SUPPLIED RECORDS Start Marker
(** * JsspSolver: the scheduling core (models.hpp, solver.cpp, parser.cpp)

    A shallow embedding of the domain model (Operation, Job, Machine,
    ProblemInstance, ScheduleResult), of the dispatch scheduler
    (scheduleFIFO, scheduleSPT, scheduleLPT, scheduleWithPriority, solve)
    and of the reader and writer of problem files (parseFile, parseString,
    saveToFile, generateSimpleProblem), followed by the properties of the
    problems they build and of the schedules made for them.

    Modelling conventions.
    - Every [std::shared_ptr<T>] is an address into an arena of [T] objects
      kept in a [Store]; two vectors that hold the same pointer hold the
      same address, so a write through one is seen through the other.
      The vectors are filled by [createJobs], [createMachines] and
      [addOperation], which never store a null pointer; an address that does
      not resolve has no counterpart in the program and the loops skip it.
    - An [int] is a [Z] between [INT_MIN] and [INT_MAX]. The two sums of
      the program over times, [startTime + op->getDuration()] and
      [totalCompletionTime += jobCompletionTime], are taken in 32 bits: a
      sum that leaves the range comes back into it modulo 2^32 ([wrap]), as
      the addition of the binary does. The counters ([iteration],
      [operationCount], the loop indices and [getTotalOperations]) count
      rounds up to 1000 or objects held in memory and are left exact.
    - [double] is binary64 as the standard library specifies it
      ([SpecFloat], precision 53, largest exponent 1024), with rounding to
      nearest, ties to even.
    - [std::sort] is a parameter [std_sort] constrained by the contract the
      standard gives it (a permutation of its input, ordered by the
      comparator); the theorems assume nothing else about it. The instances
      on which a property fails are run with the sort of libstdc++
      ([Libstdcxx.sort]).
    - The ScheduleResult that [solve] allocates is held by its caller alone;
      it is handed over as a value.
    - Text written to [std::cout] is dropped; lines written to [std::cerr]
      are kept in the store.
    - A stream read with [>>] into an [int] is the list of the integers its
      extractions yield before the first one that fails, together with the
      way that one fails where the program reads the variable all the same.
      A file that cannot be opened is [None]. *)

From Stdlib Require Import ZArith Permutation Lia.
From Stdlib Require Import Floats.SpecFloat.
From stdpp Require Import base list strings sorting relations pretty.

#[local] Open Scope Z_scope.

(** ** int and double *)

Definition INT_MAX : Z := 2147483647.
Definition INT_MIN : Z := -2147483648.

(** The int that is left of a sum [z]: [z] itself when it is in the range,
    and otherwise the value of the range that differs from it by a multiple
    of 2^32. *)
Definition wrap (z : Z) : Z := (z - INT_MIN) mod 4294967296 + INT_MIN.

#[global] Arguments wrap z : simpl never.

Definition double : Type := spec_float.

(** [0.0] *)
Definition positiveZero : double := S754_zero false.

(** The conversion of an integer to [double], and the division. *)
Definition toDouble (z : Z) : double := binary_normalize 53 1024 z 0 false.

Definition divide (x y : double) : double := SFdiv 53 1024 x y.

#[global] Arguments toDouble z : simpl never.
#[global] Arguments divide x y : simpl never.

(** An address in one of the arenas of the store. *)
Abbreviation addr := nat (only parsing).

(** ** models.hpp *)

Module Operation.
Record t := mk {
  jobId : Z;
  machineId : Z;
  processingTime : Z;
  operationId : Z;
  startTime : Z;
  endTime : Z
}.

(** The constructor leaves both times at 0. *)
Definition new (jobId machineId processingTime operationId : Z) : t :=
  mk jobId machineId processingTime operationId 0 0.

Definition getDuration (o : t) : Z := processingTime o.

Definition setScheduled (start end_ : Z) (o : t) : t :=
  mk (jobId o) (machineId o) (processingTime o) (operationId o) start end_.

Definition isScheduled (o : t) : bool := endTime o >? startTime o.
End Operation.

Module Job.
Record t := mk {
  jobId : Z;
  operations : list addr
}.

Definition new (jobId : Z) : t := mk jobId [].

Definition addOperation (op : addr) (j : t) : t :=
  mk (jobId j) (operations j ++ [op]).
End Job.

Module Machine.
Record t := mk {
  machineId : Z;
  scheduledOperations : list addr;
  availableTime : Z
}.

Definition new (machineId : Z) : t := mk machineId [] 0.

(** [scheduleOperation] writes to two objects, the operation [op] points
    to and the machine itself; it returns both. *)
Definition scheduleOperation (op : addr) (o : Operation.t) (startTime : Z)
    (m : t) : Operation.t * t :=
  (Operation.setScheduled startTime
     (wrap (startTime + Operation.getDuration o)) o,
   mk (machineId m) (scheduledOperations m ++ [op])
      (wrap (startTime + Operation.getDuration o))).

Definition reset (m : t) : t := mk (machineId m) [] 0.

Definition isAvailable (m : t) : bool := availableTime m =? 0.
End Machine.

Module ProblemInstance.
Record t := mk {
  jobs : list addr;
  machines : list addr;
  numJobs : Z;
  numMachines : Z
}.

Definition new : t := mk [] [] 0 0.

(** [jobId >= 0 && (size_t)jobId < jobs.size() ? jobs[jobId] : nullptr] *)
Definition getJob (p : t) (jobId : Z) : option addr :=
  if 0 <=? jobId then jobs p !! Z.to_nat jobId else None.

Definition getMachine (p : t) (machineId : Z) : option addr :=
  if 0 <=? machineId then machines p !! Z.to_nat machineId else None.
End ProblemInstance.

(** The object graph behind the shared pointers, and the error stream. *)
Record Store := mkStore {
  operationObjs : list Operation.t;
  jobObjs : list Job.t;
  machineObjs : list Machine.t;
  cerr : list string
}.

Definition setOperation (a : addr) (o : Operation.t) (s : Store) : Store :=
  mkStore (<[a := o]> (operationObjs s)) (jobObjs s) (machineObjs s) (cerr s).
SUPPLIED RECORDS End Marker
■ **WORK TO BE COMPLETED**:
Every record above needs to be given again exactly.

■ **ANSWER TO THE PROBLEM**:
(** * JsspSolver: the scheduling core (models.hpp, solver.cpp, parser.cpp)

    A shallow embedding of the domain model (Operation, Job, Machine,
    ProblemInstance, ScheduleResult), of the dispatch scheduler
    (scheduleFIFO, scheduleSPT, scheduleLPT, scheduleWithPriority, solve)
    and of the reader and writer of problem files (parseFile, parseString,
    saveToFile, generateSimpleProblem), followed by the properties of the
    problems they build and of the schedules made for them.

    Modelling conventions.
    - Every [std::shared_ptr<T>] is an address into an arena of [T] objects
      kept in a [Store]; two vectors that hold the same pointer hold the
      same address, so a write through one is seen through the other.
      The vectors are filled by [createJobs], [createMachines] and
      [addOperation], which never store a null pointer; an address that does
      not resolve has no counterpart in the program and the loops skip it.
    - An [int] is a [Z] between [INT_MIN] and [INT_MAX]. The two sums of
      the program over times, [startTime + op->getDuration()] and
      [totalCompletionTime += jobCompletionTime], are taken in 32 bits: a
      sum that leaves the range comes back into it modulo 2^32 ([wrap]), as
      the addition of the binary does. The counters ([iteration],
      [operationCount], the loop indices and [getTotalOperations]) count
      rounds up to 1000 or objects held in memory and are left exact.
    - [double] is binary64 as the standard library specifies it
      ([SpecFloat], precision 53, largest exponent 1024), with rounding to
      nearest, ties to even.
    - [std::sort] is a parameter [std_sort] constrained by the contract the
      standard gives it (a permutation of its input, ordered by the
      comparator); the theorems assume nothing else about it. The instances
      on which a property fails are run with the sort of libstdc++
      ([Libstdcxx.sort]).
    - The ScheduleResult that [solve] allocates is held by its caller alone;
      it is handed over as a value.
    - Text written to [std::cout] is dropped; lines written to [std::cerr]
      are kept in the store.
    - A stream read with [>>] into an [int] is the list of the integers its
      extractions yield before the first one that fails, together with the
      way that one fails where the program reads the variable all the same.
      A file that cannot be opened is [None]. *)

From Stdlib Require Import ZArith Permutation Lia.
From Stdlib Require Import Floats.SpecFloat.
From stdpp Require Import base list strings sorting relations pretty.

#[local] Open Scope Z_scope.

(** ** int and double *)

Definition INT_MAX : Z := 2147483647.
Definition INT_MIN : Z := -2147483648.

(** The int that is left of a sum [z]: [z] itself when it is in the range,
    and otherwise the value of the range that differs from it by a multiple
    of 2^32. *)
Definition wrap (z : Z) : Z := (z - INT_MIN) mod 4294967296 + INT_MIN.

#[global] Arguments wrap z : simpl never.

Definition double : Type := spec_float.

(** [0.0] *)
Definition positiveZero : double := S754_zero false.

(** The conversion of an integer to [double], and the division. *)
Definition toDouble (z : Z) : double := binary_normalize 53 1024 z 0 false.

Definition divide (x y : double) : double := SFdiv 53 1024 x y.

#[global] Arguments toDouble z : simpl never.
#[global] Arguments divide x y : simpl never.

(** An address in one of the arenas of the store. *)
Abbreviation addr := nat (only parsing).

(** ** models.hpp *)

Module Operation.
Record t := mk {
  jobId : Z;
  machineId : Z;
  processingTime : Z;
  operationId : Z;
  startTime : Z;
  endTime : Z
}.

(** The constructor leaves both times at 0. *)
Definition new (jobId machineId processingTime operationId : Z) : t :=
  mk jobId machineId processingTime operationId 0 0.

Definition getDuration (o : t) : Z := processingTime o.

Definition setScheduled (start end_ : Z) (o : t) : t :=
  mk (jobId o) (machineId o) (processingTime o) (operationId o) start end_.

Definition isScheduled (o : t) : bool := endTime o >? startTime o.
End Operation.

Module Job.
Record t := mk {
  jobId : Z;
  operations : list addr
}.

Definition new (jobId : Z) : t := mk jobId [].

Definition addOperation (op : addr) (j : t) : t :=
  mk (jobId j) (operations j ++ [op]).
End Job.

Module Machine.
Record t := mk {
  machineId : Z;
  scheduledOperations : list addr;
  availableTime : Z
}.

Definition new (machineId : Z) : t := mk machineId [] 0.

(** [scheduleOperation] writes to two objects, the operation [op] points
    to and the machine itself; it returns both. *)
Definition scheduleOperation (op : addr) (o : Operation.t) (startTime : Z)
    (m : t) : Operation.t * t :=
  (Operation.setScheduled startTime
     (wrap (startTime + Operation.getDuration o)) o,
   mk (machineId m) (scheduledOperations m ++ [op])
      (wrap (startTime + Operation.getDuration o))).

Definition reset (m : t) : t := mk (machineId m) [] 0.

Definition isAvailable (m : t) : bool := availableTime m =? 0.
End Machine.

Module ProblemInstance.
Record t := mk {
  jobs : list addr;
  machines : list addr;
  numJobs : Z;
  numMachines : Z
}.

Definition new : t := mk [] [] 0 0.

(** [jobId >= 0 && (size_t)jobId < jobs.size() ? jobs[jobId] : nullptr] *)
Definition getJob (p : t) (jobId : Z) : option addr :=
  if 0 <=? jobId then jobs p !! Z.to_nat jobId else None.

Definition getMachine (p : t) (machineId : Z) : option addr :=
  if 0 <=? machineId then machines p !! Z.to_nat machineId else None.
End ProblemInstance.

(** The object graph behind the shared pointers, and the error stream. *)
Record Store := mkStore {
  operationObjs : list Operation.t;
  jobObjs : list Job.t;
  machineObjs : list Machine.t;
  cerr : list string
}.

Definition setOperation (a : addr) (o : Operation.t) (s : Store) : Store :=
  mkStore (<[a := o]> (operationObjs s)) (jobObjs s) (machineObjs s) (cerr s).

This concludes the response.